(Records from a collection)
*** Begin section ***
Lemma new_pointer_ok w e a : pointers_valid e -> touch_ok (tempTouchState a) -> holds (new_pointer w e a) temp_ok.
Proof.
  intros Hv Hs. unfold new_pointer. destruct (if isFromMouse e then _ else _) as [xy|]; cbn [mbind option_bind]; [|done].
  destruct (findTouchedWindowAtLocked _ _ _ _ _ _ _) as [[r s]|] eqn:Es; cbn [mbind option_bind fst snd]; [|done]. pose proof (search_displays_ok _ _ _ _ _ _ _ _ _ _ Es Hs) as Hs1.
  destruct (choose_window _ _ _ _ _) as [[h|] split]; cbn [fst snd].
  - destruct (touch_window _ _ _ _ _ _ _) as [a'|] eqn:Et; simpl; [|done]. eapply touch_ok_same; [|eapply touch_window_ok; [exact Et|done|exact Hs1]]. done.
  - destruct (selectResponsiveMonitorsLocked _ _); simpl; [done|]. by eapply touch_ok_same.
Qed.

Lemma slip_ok w e x y old new a a' : slip w e x y old new a = Some a' -> pointers_valid e -> touch_ok (tempTouchState a) -> touch_ok (tempTouchState a').
Proof.
  unfold slip. intros E Hv Hs. destruct (if _ || _ then _ else _) as [ids|] eqn:Ei; simpl in E; [|done]. injection E as <-. simpl.
  apply addOrUpdateWindow_ok; [apply addOrUpdateWindow_ok; [done|by apply zero_ok]|]. eapply split_pointers_ok; [exact Ei|done|]. rewrite !has_lor. by destruct (_ || isSplit a), (isWindowObscuredAtPointLocked _ _ _ _).
Qed.

Lemma next_pointer_ok w e a : pointers_valid e -> touch_ok (tempTouchState a) -> holds (next_pointer w e a) temp_ok.
Proof.
  intros Hv Hs. unfold next_pointer. destruct (negb _); [done|]. destruct (_ && _); [|done]. destruct (position e 0) as [xy|]; simpl; [|done].
  destruct (findTouchedWindowAtLocked _ _ _ _ _ _ _) as [[r s]|] eqn:Es; simpl; [|done]. pose proof (search_displays_ok _ _ _ _ _ _ _ _ _ _ Es Hs) as Hs1.
  destruct (TouchState.getFirstForegroundWindowHandle _) as [old|], r as [new|]; simpl; try done. destruct (_ =? _); [done|].
  destruct (slip _ _ _ _ _ _ _) as [a'|] eqn:E; simpl; [|done]. by eapply slip_ok.
Qed.

Lemma update_hover_ok w a : touch_ok (tempTouchState a) -> touch_ok (tempTouchState (update_hover w a)).
Proof. intros Hs. unfold update_hover. case_bool_decide; [done|]. simpl. repeat case_match; try done; repeat (apply addOrUpdateWindow_ok; [|by apply zero_ok]); done. Qed.

Lemma check_permissions_temp w perm e a : holds (check_permissions w perm e a) (fun _ a' => tempTouchState a' = tempTouchState a).
Proof. unfold check_permissions. destruct (forallb _ _); [|done]. by destruct (_ && _). Qed.

(** a loop that adds windows without pointers *)
Lemma fold_add_ok {A} (handle : A -> Z) (flags : Z) (cond : A -> bool) l : has flags InputTarget.FLAG_SPLIT = false ->
  forall s, touch_ok s -> touch_ok (foldl (fun s x => if cond x then TouchState.addOrUpdateWindow s (handle x) flags 0 else s) s l).
Proof. intros Hf. induction l as [|x l IH]; intros s Hs; simpl; [done|]. apply IH. destruct (cond x); [|done]. apply addOrUpdateWindow_ok; [done|by apply zero_ok]. Qed.

Lemma hide_coordinates_ok w e s : touch_ok s -> touch_ok (hide_coordinates w e s).
Proof. intros Hs. unfold hide_coordinates. destruct (isDown e); [|done]. case_match; [|done]. by apply (fold_add_ok TouchState.windowHandle). Qed.

Lemma add_wallpapers_ok w e s : touch_ok s -> touch_ok (add_wallpapers w e s).
Proof. intros Hs. unfold add_wallpapers. destruct (isDown e); [|done]. case_match; [|done]. destruct (InputWindowInfo.hasWallpaper _); [|done]. by apply (fold_add_ok (fun h => h)). Qed.

(** ** The targets of the windows *)

(** two windows with the same channel are the same window *)
Definition no_clones (w : t) : Prop := forall h h', Dispatcher.getToken (shared w) h = Dispatcher.getToken (shared w) h' ->
  is_Some (mInputChannelsByToken w !! Dispatcher.getToken (shared w) h) -> h = h'.

Definition channels_ok (w : t) : Prop := forall token channel, mInputChannelsByToken w !! token = Some channel -> InputChannel.token channel = token.

Definition window_token (w : t) (x : TouchState.TouchedWindow) : Z := Dispatcher.getToken (shared w) (TouchState.windowHandle x).
Definition has_channel (w : t) (x : TouchState.TouchedWindow) : Prop := is_Some (mInputChannelsByToken w !! window_token w x).
#[global] Instance has_channel_dec w x : Decision (has_channel w x) := _.

(** the place and scale of the window, as the pointers in it see them *)
Definition window_info (w : t) (x : TouchState.TouchedWindow) : PointerInfo :=
  let info := Dispatcher.getInfo (shared w) (TouchState.windowHandle x) in
  InputEvents.info (leftOffset info) (topOffset info) (InputWindowInfo.windowXScale info) (InputWindowInfo.windowYScale info).

(** the target is that of the window: its channel, its flags and its pointers, which are
    seen relative to the window *)
Definition target_for (w : t) (x : TouchState.TouchedWindow) (target : Z * InputTarget.t) : Prop :=
  target.1 = window_token w x /\ InputTarget.flags target.2 = TouchState.targetFlags x /\ InputTarget.pointerIds target.2 = TouchState.pointerIds x /\
  InputTarget.globalScaleFactor target.2 = InputWindowInfo.globalScaleFactor (Dispatcher.getInfo (shared w) (TouchState.windowHandle x)) /\
  (if has (TouchState.targetFlags x) InputTarget.FLAG_SPLIT
   then forall n, BitSet32.hasBit (TouchState.pointerIds x) n = true -> InputTarget.pointerInfos target.2 !! Z.to_nat n = Some (window_info w x)
   else InputTarget.getDefaultPointerInfo target.2 = Some (window_info w x)).

Lemma store_spec p ids infos infos' : InputTarget.store p ids infos = Some infos' ->
  length infos' = length infos /\ forall n, infos' !! n = if decide (n ∈ map Z.to_nat ids) then Some p else infos !! n.
Proof.
  revert infos; induction ids as [|i ids IH]; intros infos E; simpl in E; [injection E as <-; split; [done|intros; by rewrite decide_False by set_solver]|].
  destruct (_ && _) eqn:Ei; [|done]. bool_to_prop. destruct (IH _ E) as [Hl Hn]. rewrite length_insert in Hl. split; [done|]. intros n. rewrite Hn. cbn [map].
  destruct (decide (n ∈ map Z.to_nat ids)); [rewrite decide_True by set_solver; done|]. destruct (decide (n = Z.to_nat i)) as [->|Hne].
  - rewrite decide_True by set_solver. rewrite list_lookup_insert_eq; [done|lia].
  - rewrite decide_False by set_solver. by rewrite list_lookup_insert_ne.
Qed.

(** a target that was just made *)
Lemma addPointers_new w x target : window_ok x ->
  let info := Dispatcher.getInfo (shared w) (TouchState.windowHandle x) in
  InputTarget.addPointers (InputTarget.new <| InputTarget.flags := TouchState.targetFlags x |> <| InputTarget.globalScaleFactor := InputWindowInfo.globalScaleFactor info |>)
    (TouchState.pointerIds x) (window_info w x) = Some target -> target_for w x (window_token w x, target).
Proof.
  intros Hx info E. unfold window_ok, pointers_ok in Hx. unfold InputTarget.addPointers in E. unfold target_for. simpl.
  destruct (has (TouchState.targetFlags x) InputTarget.FLAG_SPLIT) eqn:Esp.
  - rewrite (proj2 (marked_members _) Hx) in E. destruct (InputTarget.store _ _ _) as [infos|] eqn:Es; simpl in E; [|done]. injection E as <-. simpl.
    apply store_spec in Es as [_ Hn]. repeat split; try done. intros n Hb. rewrite Hn, decide_True; [done|]. apply elem_of_map. exists n. split; [|done].
    apply elem_of_bits_below. split; [done|by eapply BitSet32.hasBit_range].
  - rewrite Hx in *. assert (BitSet32.isEmpty 0 = true) as E0.
    { destruct (BitSet32.isEmpty 0) eqn:E0; [done|]. apply marked_members in E0 as [n Hn]. by rewrite BitSet32.hasBit_zero in Hn. }
    rewrite E0 in E. injection E as <-. simpl. repeat split; try done.
Qed.

Lemma existsb_token (ts : targets) token : existsb (fun t => t.1 =? token) ts = true <-> token ∈ map fst ts.
Proof.
  rewrite existsb_exists, elem_of_map. split.
  - intros (x & Hin & E). bool_to_prop. exists x. by rewrite list_elem_of_In.
  - intros (x & Hin & ->). exists x. rewrite <- list_elem_of_In. split; [done|apply Z.eqb_refl].
Qed.

(** *** Windows that share a channel *)

(** the windows that have a channel, without those whose channel is that of an earlier one
    or among [seen] *)
Fixpoint leaders (w : t) (seen : list Z) (ws : list TouchState.TouchedWindow) : list TouchState.TouchedWindow :=
  match ws with
  | [] => []
  | x :: ws =>
    if decide (has_channel w x /\ window_token w x ∉ seen) then x :: leaders w (window_token w x :: seen) ws else leaders w seen ws
  end.

(** what a target has of its own, and what a window gives it *)
Definition target_head (target : Z * InputTarget.t) : Z * Z * float32 := (target.1, InputTarget.flags target.2, InputTarget.globalScaleFactor target.2).
Definition window_head (w : t) (x : TouchState.TouchedWindow) : Z * Z * float32 :=
  (window_token w x, TouchState.targetFlags x, InputWindowInfo.globalScaleFactor (Dispatcher.getInfo (shared w) (TouchState.windowHandle x))).

Lemma leaders_seen w seen seen' ws : (forall z, z ∈ seen <-> z ∈ seen') -> leaders w seen ws = leaders w seen' ws.
Proof.
  revert seen seen'. induction ws as [|x ws IH]; intros seen seen' H; [done|]. simpl. rewrite (IH seen seen' H). rewrite (IH (_ :: seen) (window_token w x :: seen')) by set_solver.
  destruct (decide _) as [[H1 H2]|H1], (decide _) as [[H3 H4]|H3]; try done; exfalso; [apply H3|apply H1]; (split; [done|]); by rewrite <- ?H in *; rewrite ?H in *.
Qed.

Lemma leaders_spec w ws : forall seen x, x ∈ leaders w seen ws -> x ∈ ws /\ has_channel w x /\ window_token w x ∉ seen.
Proof.
  induction ws as [|y ws IH]; intros seen x Hx; simpl in Hx; [by apply elem_of_nil in Hx|]. destruct (decide _) as [[Hc Hn]|_].
  - apply elem_of_cons in Hx as [->|Hx]; [split; [left|done]|]. destruct (IH _ _ Hx) as (Hin & Hcx & Hnx). split; [by right|]. split; [done|set_solver].
  - destruct (IH _ _ Hx) as (Hin & Hr). split; [by right|done].
Qed.

Lemma leaders_distinct w ws : forall seen, NoDup (map (window_token w) (leaders w seen ws)).
Proof.
  induction ws as [|y ws IH]; intros seen; simpl; [constructor|]. destruct (decide _); [|done]. simpl. constructor; [|done].
  intros (x & Hx & E)%elem_of_map. apply leaders_spec in Hx as (_ & _ & Hx). set_solver.
Qed.

(** every channel has a leader *)
Lemma leaders_complete w ws : forall seen x, x ∈ ws -> has_channel w x -> window_token w x ∉ seen -> window_token w x ∈ map (window_token w) (leaders w seen ws).
Proof.
  induction ws as [|y ws IH]; intros seen x Hx Hc Hn; [by apply elem_of_nil in Hx|]. simpl. destruct (decide (has_channel w y /\ _)) as [_|Hy].
  - simpl. destruct (decide (window_token w x = window_token w y)) as [->|Hne]; [left|]. apply elem_of_cons in Hx as [->|Hx]; [done|]. right. apply IH; [done|done|set_solver].
  - apply elem_of_cons in Hx as [->|Hx]; [by destruct Hy|by apply IH].
Qed.

Lemma addPointers_head target ids p target' : InputTarget.addPointers target ids p = Some target' ->
  InputTarget.flags target' = InputTarget.flags target /\ InputTarget.globalScaleFactor target' = InputTarget.globalScaleFactor target.
Proof.
  unfold InputTarget.addPointers. destruct (BitSet32.isEmpty ids); [by intros [= <-]|]. destruct (InputTarget.store _ _ _); simpl; [|done]. by intros [= <-].
Qed.

Lemma update_target_heads token ids p ts : forall ts', update_target token ids p ts = Some ts' -> map target_head ts' = map target_head ts.
Proof.
  induction ts as [|[k target] ts IH]; intros ts' E; simpl in E; [by injection E as <-|]. destruct (k =? token).
  - destruct (InputTarget.addPointers target ids p) as [target'|] eqn:Ea; simpl in E; [|done]. injection E as <-. simpl. unfold target_head. simpl. by destruct (addPointers_head _ _ _ _ Ea) as [-> ->].
  - destruct (update_target token ids p ts) as [ts1|] eqn:Eu; simpl in E; [|done]. injection E as <-. simpl. by rewrite (IH _ eq_refl).
Qed.

(** there is one target for each channel, made for the first window that has it *)
Lemma add_windows_heads w ws : forall ts ts', add_windows w ws ts = Some ts' -> channels_ok w ->
  map target_head ts' = map target_head ts ++ map (window_head w) (leaders w (map fst ts) ws).
Proof.
  induction ws as [|x ws IH]; intros ts ts' E Hch; cbn [add_windows] in E; [injection E as <-; simpl; by rewrite app_nil_r|].
  destruct (addWindowTargetLocked _ _ _ _ _) as [ts1|] eqn:E1; simpl in E; [|done]. rewrite (IH _ _ E Hch). cbn [leaders].
  unfold addWindowTargetLocked in E1. change (InputWindowInfo.token _) with (window_token w x) in E1.
  assert (Hfst : forall l l' : targets, map target_head l = map target_head l' -> map fst l = map fst l').
  { intros l l' Hl. assert (Hm : forall l : targets, map fst l = map (fun z => z.1.1) (map target_head l)) by (intros l0; by rewrite map_map). by rewrite !Hm, Hl. }
  destruct (existsb _ ts) eqn:Ee.
  - apply existsb_token in Ee. apply update_target_heads in E1. rewrite E1, (Hfst _ _ E1). by rewrite decide_False by tauto.
  - assert (Hn : window_token w x ∉ map fst ts) by (rewrite <- existsb_token; congruence).
    destruct (mInputChannelsByToken w !! window_token w x) as [channel|] eqn:Ech.
    + destruct (InputTarget.addPointers _ _ _) as [target|] eqn:Et; simpl in E1; [|done]. injection E1 as <-. apply addPointers_head in Et as [Ef Eg]. rewrite (Hch _ _ Ech).
      rewrite decide_True by (split; [unfold has_channel; rewrite Ech; eauto|done]). rewrite !map_app, <- app_assoc. f_equal. simpl. unfold target_head at 1, window_head at 2. simpl. rewrite Ef, Eg. f_equal.
      f_equal. apply leaders_seen. set_solver.
    + injection E1 as <-. rewrite decide_False; [done|]. unfold has_channel. rewrite Ech. by intros [[? ?] _].
Qed.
*** End section ***
_Work to complete_.
Return only the part of the records above that opens with the line containing "- destruct (selectResponsiveMonitorsLocked" and closes with the line containing "s]|] eqn:Es; simpl;", ends included.

_Written response_.
  - destruct (selectResponsiveMonitorsLocked _ _); simpl; [done|]. by eapply touch_ok_same.
Qed.

Lemma slip_ok w e x y old new a a' : slip w e x y old new a = Some a' -> pointers_valid e -> touch_ok (tempTouchState a) -> touch_ok (tempTouchState a').
Proof.
  unfold slip. intros E Hv Hs. destruct (if _ || _ then _ else _) as [ids|] eqn:Ei; simpl in E; [|done]. injection E as <-. simpl.
  apply addOrUpdateWindow_ok; [apply addOrUpdateWindow_ok; [done|by apply zero_ok]|]. eapply split_pointers_ok; [exact Ei|done|]. rewrite !has_lor. by destruct (_ || isSplit a), (isWindowObscuredAtPointLocked _ _ _ _).
Qed.

Lemma next_pointer_ok w e a : pointers_valid e -> touch_ok (tempTouchState a) -> holds (next_pointer w e a) temp_ok.
Proof.
  intros Hv Hs. unfold next_pointer. destruct (negb _); [done|]. destruct (_ && _); [|done]. destruct (position e 0) as [xy|]; simpl; [|done].
  destruct (findTouchedWindowAtLocked _ _ _ _ _ _ _) as [[r s]|] eqn:Es; simpl; [|done]. pose proof (search_displays_ok _ _ _ _ _ _ _ _ _ _ Es Hs) as Hs1.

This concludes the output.